A women artist that comes to mind when talking about gender and art history is Artemisia Gentileschi. As a little girl it was clear that she was more talented than her siblings. At 17 years old she became known for her painting Susanna and the Elders. Due to the fact that she was a female she was not accepted into any painting academy. Her painting shows a nude woman in the center. It appears that the elders are harassing her because she is turned away from them. The elders are talking about something and it almost appears as if one of the elders is trying to talk the other out of doing something. Some believe that this painting is based off on something that Gentileschi experienced in her life. 

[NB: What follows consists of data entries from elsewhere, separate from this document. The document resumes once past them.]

Lemma written_at j x :
  xs !! j = Some x -> exists a, l !! j = Some a /\ add_ok a /\ x_key x = raw_key a /\ x_val x = raw_value a.
Proof.
  intros Hx. pose proof (f_equal (.!! j) (wt_keys _ _ _ Hw)) as Ek. pose proof (f_equal (.!! j) (wt_vals _ _ _ Hw)) as Ev.
  cbn in Ek, Ev. rewrite !list_lookup_fmap, Hx in Ek, Ev. destruct (l !! j) as [a|] eqn:Ea; [|done].
  injection Ek as Ek. injection Ev as Ev. exists a. split; [done|]. split; [|done].
  pose proof (as_each _ Hl) as H. rewrite Forall_forall in H. by apply H, (list_elem_of_lookup_2 _ j).
Qed.
Lemma adds_sorted : forall j k a b, l !! j = Some a -> l !! k = Some b -> (j <= k)%nat ->
  Compare (UserKey (a_key a)) (UserKey (a_key b)) <> Gt.
Proof.
  intros j k a b Ha Hb Hjk. revert b Hb. induction Hjk as [|k Hjk IH]; intros b Hb.
  - rewrite Ha in Hb. injection Hb as <-. by rewrite compare_refl.
  - destruct (lookup_lt_is_Some_2 l k) as [c Hc]; [apply lookup_lt_Some in Hb; lia|].
    exact (compare_le_trans _ _ _ (IH c Hc) (as_sorted _ Hl k c b Hc Hb)).
Qed.
Lemma written_sorted j k x y :
  xs !! j = Some x -> xs !! k = Some y -> (j <= k)%nat -> Compare (item_userKey x) (item_userKey y) <> Gt.
Proof.
  intros Hx Hy Hjk. destruct (written_at j x Hx) as (a & Ha & Hoa & Eka & _). destruct (written_at k y Hy) as (b & Hb & Hob & Ekb & _).
  destruct (item_added x a Hoa Eka) as (-> & _). destruct (item_added y b Hob Ekb) as (-> & _). by apply (adds_sorted j k).
Qed.
Lemma written_lazy : Forall (fun x => item_lazy globalSeqNum vbr hasPrefix x = Ret (item_lv globalSeqNum vbr hasPrefix x)) xs.
Proof.
  apply Forall_lookup. intros j x Hx. destruct (written_at j x Hx) as (a & _ & Ha & Ek & Ev).
  unfold item_lv. by rewrite (item_added_lazy x a Ha Ek Ev).
Qed.
Lemma written_prefixes : hasPrefix = true -> prefixes_wf xs rs globalSeqNum.
Proof.
  intros Hp. assert (forall j x a, xs !! j = Some x -> add_ok a -> x_key x = raw_key a -> x_val x = raw_value a ->
    is_set globalSeqNum x = add_is_set a /\ item_prefix x = prefix_of (a_key a) /\
    (add_is_set a = true -> x_val x <> [] /\ same_flag x = setHasSamePrefix (a_prefix a))) as Hd.
  { intros j x a Hx Ha Ek Ev. destruct (item_added x a Ha Ek) as (Eu & Ei & _). split; [|split].
    - unfold is_set. by rewrite Ei, kind_add_ikey.
    - unfold item_prefix. by rewrite Eu.
    - intros Es. unfold same_flag. rewrite Ev. unfold raw_value. rewrite (ao_addPrefix a Ha), Hp, Es. cbn [andb app].
      by rewrite b2z_z2b, Z.mod_small by apply (ao_prefix a Ha). }
  assert (forall j x, xs !! j = Some x -> exists a, l !! j = Some a /\ add_ok a /\
    is_set globalSeqNum x = add_is_set a /\ item_prefix x = prefix_of (a_key a) /\
    (add_is_set a = true -> x_val x <> [] /\ same_flag x = setHasSamePrefix (a_prefix a))) as Hat.
  { intros j x Hx. destruct (written_at j x Hx) as (a & Ha & Hoa & Ek & Ev). exists a. split; [done|]. split; [done|]. by apply (Hd j). }
  split.
  - intros j x Hx Es. destruct (Hat j x Hx) as (a & _ & _ & E & _ & H). apply H. congruence.
  - intros j x y Hx Hy Es Ef. destruct (Hat j x Hx) as (a & Ha & _ & _ & -> & _).
    destruct (Hat (S j) y Hy) as (b & Hb & _ & E & -> & H). rewrite E in Es. destruct (H Es) as [_ E']. rewrite E' in Ef.
    by apply (no_equal _ _ (as_next _ Hl j a b Hp Ha Hb)).
  - intros j x y Hx Hy Ex Ey Ef. destruct (Hat j x Hx) as (a & Ha & _ & Ea & -> & _).
    destruct (Hat (S j) y Hy) as (b & Hb & _ & E & -> & H). rewrite E in Ey. destruct (H Ey) as [_ E']. rewrite E' in Ef.
    apply (no_changed _ _ (as_next _ Hl j a b Hp Ha Hb)); congruence.
  - intros j x y Hx Hy. destruct (Hat j x Hx) as (a & Ha & _ & _ & -> & _). destruct (Hat (S j) y Hy) as (b & Hb & _).
    pose proof (no_shared _ _ (as_next _ Hl j a b Hp Ha Hb)). pose proof (wt_max _ _ _ Hw (S j) y b Hy Hb). lia.
  - intros h r0 r m y Hr0 Hr Hf Hm Hy. destruct (Hat m y Hy) as (b & Hb & _ & E & _ & H).
    pose proof (wt_flags _ _ _ Hw h r0 r m b Hr0 Hr Hf Hm Hb) as Hs.
    destruct (lookup_lt_is_Some_2 l (pred m)) as [a Ha]; [apply lookup_lt_Some in Hb; lia|].
    replace m with (S (pred m)) in Hb by lia. rewrite (no_same _ _ (as_next _ Hl (pred m) a b Hp Ha Hb)) in Hs.
    apply andb_prop in Hs as [Hs1 Hs2]. rewrite E. split; [done|]. by rewrite (proj2 (H Hs1)).
  - intros j x Hx. destruct (Hat j x Hx) as (a & Ha & _ & _ & -> & _). apply (as_split _ Hl a Hp). by apply (list_elem_of_lookup_2 _ j).
Qed.
Lemma written_kvs : kvs xs globalSeqNum hide vbr hasPrefix resolve = add_kvs l.
Proof.
  assert (Forall2 (fun x a => kv globalSeqNum vbr hasPrefix resolve x = add_kv a /\ visible hide x = add_visible a) xs l) as HF.
  { apply Forall2_same_length_lookup_2.
    - pose proof (f_equal length (wt_keys _ _ _ Hw)) as E. by rewrite !length_fmap in E.
    - intros j x a Hx Ha. destruct (written_at j x Hx) as (a' & Ha' & Hoa & Ek & Ev). rewrite Ha in Ha'. injection Ha' as <-.
      destruct (item_added x a Hoa Ek) as (_ & E1 & E2). unfold kv, add_kv, visible, add_visible. rewrite E1, E2.
      unfold item_lv. by rewrite (item_added_lazy x a Hoa Ek Ev). }
  unfold kvs, add_kvs. clear Hl Hw. induction HF as [|x a xs' l' [E1 E2] HF IH]; [done|]. rewrite !filter_cons, E2.
  destruct (add_visible a); [rewrite !decide_True by done|rewrite !decide_False by (by intros [])]; [|exact IH].
  rewrite !fmap_cons, E1. by f_equal.
Qed.
End read.
End added.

 Anna Elizabeth Blunden was a woman artist of the mid 1800s where women were on their own. In her painting The Seamstress the viewer can see how the woman is the painting is looking out the window and, what may be, praying for a better life. Blunden shows life as a worker through this painting. “Several Victorian painters took up the defense of the overworked and exploited seamstress, in particular Richard Redgrave. This picture, like Redgrave's, is inspired by Hood's poem ‘The Song of The Shirt,’ first published in Punch in 1843. Miss Blunden developed a crush on Ruskin, and pestered him with letters asking for help and advice (published by Virginia Surtees in Sublime and Instructive, 1972” (Seamstress).
 Another very famous female artist was Lilly Martin Spencer. Spencer was different than most artists who usually painted about sadness or suicide. She was known for painting warm, happy, domestic scenes of women and children.  She was born in Exeter, England where she lived until she was eight. After leaving England her family eventually wound up in Marietta, Ohio where Lilly began her artistic career.  In her painting Domestic Happiness she portrays a happy family. There are two children in a crib and the parents are watching over them.
 The last artist I chose is one of the most interesting artists that we have discussed so far, in my opinion, Sally Mann. Mann is a photography best known for using her own children as the subjects (she as two daughters).  She made her debut at The Putney School with a nude photograph of a classmate. “Sally Mann took her first photography class at The Putney School. She claims her main reason for taking that class was so she could have time alone with her boyfriend in the darkroom, according to one biography of Sally Mann. Obviously she did more than make out with her boyfriend because Mann’s debut – a nude photo of a classmate – happened while she was at Putney” (Biography).  She is currently working on portraits that include slavery and intimate family life images.


                                                                     Works Cited
"About Sally Mann: Biography & Photographs." Bright Hub. Web. 29 Nov. 2012. <>.
 "Emily Mary Osborn- Nameless and Friendless." Emily Mary Osborn- Nameless and Friendless.Web. 29 Nov. 2012. <>.
“" The Seamstress" by Anna Elizabeth Blunden.” "The Seamstress" by Anna Elizabeth Blunden.  Web. 29 Nov. 2012. <>.